*Task objective*
Scan the records for the string "done" and copy every line that holds it.

*Saved data entries*
(* ===== verification/Wah.v ===== *)
(** * Compressed bit vectors ([src/util_WAHVector.cpp], [include/elm/util/WAHVector.h])

    A vector is a list of 32-bit words: a literal holds 31 bits of the vector, a
    fill (bit 31 set) stands for a number of 31-bit words all equal to the
    bit 30 of the fill.  Values read from the words are [Z]; the [int]
    positions of the iterators stay below the size of the vector plus 31 and
    are not wrapped. *)

From S2P Require Import Prelude Ints.

(* src/src/util_WAHVector.cpp:38-43 FILL *)
Definition FILL : Z := 0x80000000.
Definition ONES : Z := 0x40000000.
Definition ALL_ONES : Z := 0x7fffffff.
Definition ALL_ZEROES : Z := 0.

(* src/src/util_WAHVector.cpp:45-45 isFill *)
Definition WAH_isFill (w : Z) : bool := negb (Z.land w FILL =? 0).
(* src/src/util_WAHVector.cpp:46-46 isLite *)
Definition WAH_isLite (w : Z) : bool := Z.land w FILL =? 0.
(* src/src/util_WAHVector.cpp:47-47 isOnes *)
Definition WAH_isOnes (w : Z) : bool := negb (Z.land w ONES =? 0).
(* src/src/util_WAHVector.cpp:48-48 isZeroes *)
Definition WAH_isZeroes (w : Z) : bool := Z.land w ONES =? 0.
(* src/src/util_WAHVector.cpp:49-49 fillCount *)
Definition WAH_fillCount (w : Z) : Z := Z.land w (u32 (Z.lnot (Z.lor FILL ONES))).
(* src/src/util_WAHVector.cpp:50-50 mask *)
Definition WAH_mask (n : Z) : Z := u32 (Z.shiftl 1 n - 1).
(* src/src/util_WAHVector.cpp:52-53 fill *)
Definition WAH_fill (size : Z) (init : bool) : Z :=
  Z.lor (Z.lor FILL (if init then ONES else 0)) (u32 size).
(* src/src/util_WAHVector.cpp:55-55 times *)
Definition WAH_times (v : Z) : Z := Z.shiftl v 5 - v.
(* src/src/util_WAHVector.cpp:57-57 div *)
Definition WAH_div (v : Z) : Z :=
  s32 (Z.shiftr (u64 ((2 ^ 32 / 31 + 30) * u64 v)) 32).
(* src/src/util_WAHVector.cpp:58-58 mod *)
Definition WAH_mod (v : Z) : Z := v - WAH_times (WAH_div v).

(** ** The builder *)

(* src/src/util_WAHVector.cpp:152-154 builder *)
Record builder := mkBuilder { b_cap : Z; b_words : list Z }.
Abbreviation b_size b := (zlen (b_words b)).

(* src/src/util_WAHVector.cpp:62-62 builder::builder *)
Definition builder_make (capacity : Z) : builder := mkBuilder capacity [].

(** [allocate] only changes the capacity; the element is then stored at [size]. *)
(* src/src/util_WAHVector.cpp:90-95 builder::pushRaw *)
Definition builder_pushRaw (b : builder) (w : Z) : outcome builder :=
  let cap := if b_size b =? b_cap b then b_cap b * 2 else b_cap b in
  if b_size b <? cap then Ret (mkBuilder cap (b_words b ++ [w])) else Crash OutOfBounds.

(* src/src/util_WAHVector.cpp:102-106 builder::copy *)
Definition builder_copy (b : builder) (w : Z) : outcome builder := builder_pushRaw b w.

(* src/src/util_WAHVector.cpp:108-113 builder::copy *)
Definition builder_copyAll (b : builder) (ws : list Z) : outcome builder :=
  let cap := if b_cap b <? b_size b + zlen ws then b_size b + zlen ws else b_cap b in
  Ret (mkBuilder cap (b_words b ++ ws)).

(* src/src/util_WAHVector.cpp:74-80 builder::pushFill *)
Definition builder_pushFill (b : builder) (w : Z) : outcome builder :=
  if b_size b =? 0 then builder_pushRaw b w
  else
    l ← rd (b_words b) (b_size b - 1);
    if Z.land w (Z.lor FILL ONES) =? Z.land l (Z.lor FILL ONES) then
      ws ← wr (b_words b) (b_size b - 1) (u32 (l + WAH_fillCount w));
      Ret (mkBuilder (b_cap b) ws)
    else builder_pushRaw b w.

(* src/src/util_WAHVector.cpp:64-72 builder::pushLite *)
Definition builder_pushLite (b : builder) (w : Z) : outcome builder :=
  if w =? 0 then builder_pushFill b (WAH_fill 1 false)
  else if w =? ALL_ONES then builder_pushFill b (WAH_fill 1 true)
  else builder_pushRaw b w.

(* src/src/util_WAHVector.cpp:82-88 builder::push *)
Definition builder_push (b : builder) (w : Z) : outcome builder :=
  if negb (Z.land w FILL =? 0) then builder_pushFill b w else builder_pushLite b w.

(** The words and the size left in the vector: the size may be one less than
    the number of words the block holds. *)
(* src/src/util_WAHVector.cpp:118-141 builder::fix *)
Definition builder_fix (b : builder) (rem : Z) : outcome (list Z) :=
  let ws := b_words b in
  let n := b_size b in
  if rem =? 0 then Ret ws else
  l ← rd ws (n - 1);
  if negb (WAH_isLite l) then Ret ws else
  let l := Z.land l (WAH_mask rem) in
  ws ← wr ws (n - 1) l;
  let collapse (same : Z -> bool) (v : bool) :=
    if 2 <=? n then
      p ← rd ws (n - 2);
      if same p then
        ws ← wr ws (n - 2) (u32 (p + 1));
        Ret (take (Z.to_nat (n - 1)) ws)
      else wr ws (n - 1) (WAH_fill 1 v)
    else wr ws (n - 1) (WAH_fill 1 v) in
  if l =? 0 then collapse WAH_isZeroes false
  else if l =? WAH_mask rem then collapse WAH_isOnes true
  else Ret ws.

(** ** The iterator: [w_rest] holds the words from [cur] to [end] *)

(* src/src/util_WAHVector.cpp:202-207 iter *)
Record witer := mkIter {
  w_rest : list Z; w_fill : bool; w_val : Z; w_cnt : Z; w_i : Z; w_ii : Z }.

(* src/src/util_WAHVector.cpp:184-201 iter::step *)
Definition witer_step (it : witer) : outcome witer :=
  w ← rd (w_rest it) 0;
  if WAH_isFill w then
    let cnt := WAH_fillCount w in
    Ret (mkIter (w_rest it) true (if WAH_isOnes w then ALL_ONES else ALL_ZEROES) cnt
           (w_ii it) (w_ii it + WAH_times cnt))
  else Ret (mkIter (w_rest it) false w 1 (w_ii it) (w_ii it + WAH_times 1)).

(* src/src/util_WAHVector.cpp:159-159 iter::iter *)
Definition witer_make (ws : list Z) : outcome witer :=
  witer_step (mkIter ws false 0 0 0 0).

(* src/src/util_WAHVector.cpp:161-161 iter::ended *)
Definition witer_ended (it : witer) : bool := match w_rest it with [] => true | _ => false end.

(* src/src/util_WAHVector.cpp:162-162 iter::next *)
Definition witer_next (it : witer) : outcome witer :=
  match w_rest it with
  | [] => Crash OutOfBounds
  | [_] => Ret (mkIter [] (w_fill it) (w_val it) (w_cnt it) (w_i it) (w_ii it))
  | _ :: rest => witer_step (mkIter rest (w_fill it) (w_val it) (w_cnt it) (w_i it) (w_ii it))
  end.

(* src/src/util_WAHVector.cpp:169-169 iter::consume *)
Definition witer_consume (it : witer) (c : Z) : outcome witer :=
  assertP (c <=? w_cnt it) ;;
  let it := mkIter (w_rest it) (w_fill it) (w_val it) (w_cnt it - c)
              (w_i it + WAH_times c) (w_ii it) in
  if w_cnt it =? 0 then witer_next it else Ret it.

(* src/src/util_WAHVector.cpp:172-172 iter::copy *)
Definition witer_copy (it : witer) (b : builder) : outcome builder :=
  w ← rd (w_rest it) 0; builder_copy b w.
(* ===== verification/Queues.v ===== *)
(** * Queues and stacks
      ([include/elm/data/VectorQueue.h], [ListQueue.h], [StaticStack.h])

    The two queues implement one interface, [Queue]: a representation of the
    list of the waiting elements and laws for [put], [get], [head] and
    [isEmpty].  The first-in first-out theorem is proved once against the
    interface. *)

From stdpp Require Import gmap.
From S2P Require Import Prelude Ints.
#[local] Open Scope Z_scope.

(** ** The interface *)

Class QueueOps (A Q : Type) := {
  q_put : Q -> A -> outcome Q;
  q_get : Q -> outcome (A * Q);
  q_head : Q -> outcome A;
  q_isEmpty : Q -> bool }.

Class Queue (A Q : Type) `{QueueOps A Q} := {
  q_rep : Q -> list A -> Prop;
  q_room : list A -> bool;       (* there may be one more element *)
  q_put_law q l x : q_rep q l -> q_room l = true -> exists q', q_put q x = Ret q' /\ q_rep q' (l ++ [x]);
  q_get_law q l x : q_rep q (x :: l) -> exists q', q_get q = Ret (x, q') /\ q_rep q' l;
  q_head_law q l x : q_rep q (x :: l) -> q_head q = Ret x;
  q_isEmpty_law q l : q_rep q l -> q_isEmpty q = true <-> l = [];
  q_get_empty q : q_rep q [] -> q_get q = Crash AssertFailed }.

Inductive queue_op (A : Type) := QPut (x : A) | QGet.
Arguments QPut {A} _.
Arguments QGet {A}.

Section Fifo.
Context {A Q : Type} `{Queue A Q}.

(** The elements taken from the queue, in order. *)
Fixpoint queue_run (q : Q) (os : list (queue_op A)) : outcome (Q * list A) :=
  match os with
  | [] => Ret (q, [])
  | QPut x :: os => q ← q_put q x; queue_run q os
  | QGet :: os => r ← q_get q; s ← queue_run r.2 os; Ret (s.1, r.1 :: s.2)
  end.

(** The specification: no more elements are taken than [l] holds, and an element is
    put only if there is room for it. *)
Fixpoint fifo (room : list A -> bool) (l : list A) (os : list (queue_op A)) : option (list A * list A) :=
  match os with
  | [] => Some (l, [])
  | QPut x :: os => if room l then fifo room (l ++ [x]) os else None
  | QGet :: os => match l with
                  | [] => None
                  | x :: l => r ← fifo room l os; Some (r.1, x :: r.2)
                  end
  end.

Lemma queue_fifo os : forall q l l' out,
  q_rep q l -> fifo q_room l os = Some (l', out) ->
  exists q', queue_run q os = Ret (q', out) /\ q_rep q' l'.
Proof.
  induction os as [|[x|] os IH]; intros q l l' out Hq; cbn.
  - intros [= <- <-]. by eexists.
  - destruct (q_room l) eqn:Hr; [|done]. intros Hf.
    destruct (q_put_law q l x Hq Hr) as (q1 & -> & H1). mred. by apply (IH q1 (l ++ [x])).
  - destruct l as [|x l]; [done|]. destruct (fifo q_room l os) as [[l1 out1]|] eqn:E; [|done].
    cbn. intros [= <- <-]. destruct (q_get_law q l x Hq) as (q1 & -> & H1). mred. cbn.
    destruct (IH q1 l l1 out1 H1 E) as (q2 & -> & H2). mred. by eexists.
Qed.

(** The elements come out in the order they came in. *)
Lemma fifo_order room os : forall l l' out,
  fifo room l os = Some (l', out) ->
  out ++ l' = l ++ omap (fun o => match o with QPut x => Some x | QGet => None end) os.
Proof.
  induction os as [|[x|] os IH]; intros l l' out; cbn.
  - intros [= <- <-]. by rewrite app_nil_r.
  - destruct (room l); [|done]. intros E. rewrite (IH _ _ _ E), <- app_assoc. done.
  - destruct l as [|x l]; [done|]. destruct (fifo room l os) as [[l1 out1]|] eqn:E; [|done].
    cbn. intros [= <- <-]. cbn. f_equal. by apply IH.
Qed.
End Fifo.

*Task solution*
  - destruct (q_room l) eqn:Hr; [|done]. intros Hf.
  - destruct l as [|x l]; [done|]. destruct (fifo q_room l os) as [[l1 out1]|] eqn:E; [|done].
  - destruct (room l); [|done]. intros E. rewrite (IH _ _ _ E), <- app_assoc. done.
  - destruct l as [|x l]; [done|]. destruct (fifo room l os) as [[l1 out1]|] eqn:E; [|done].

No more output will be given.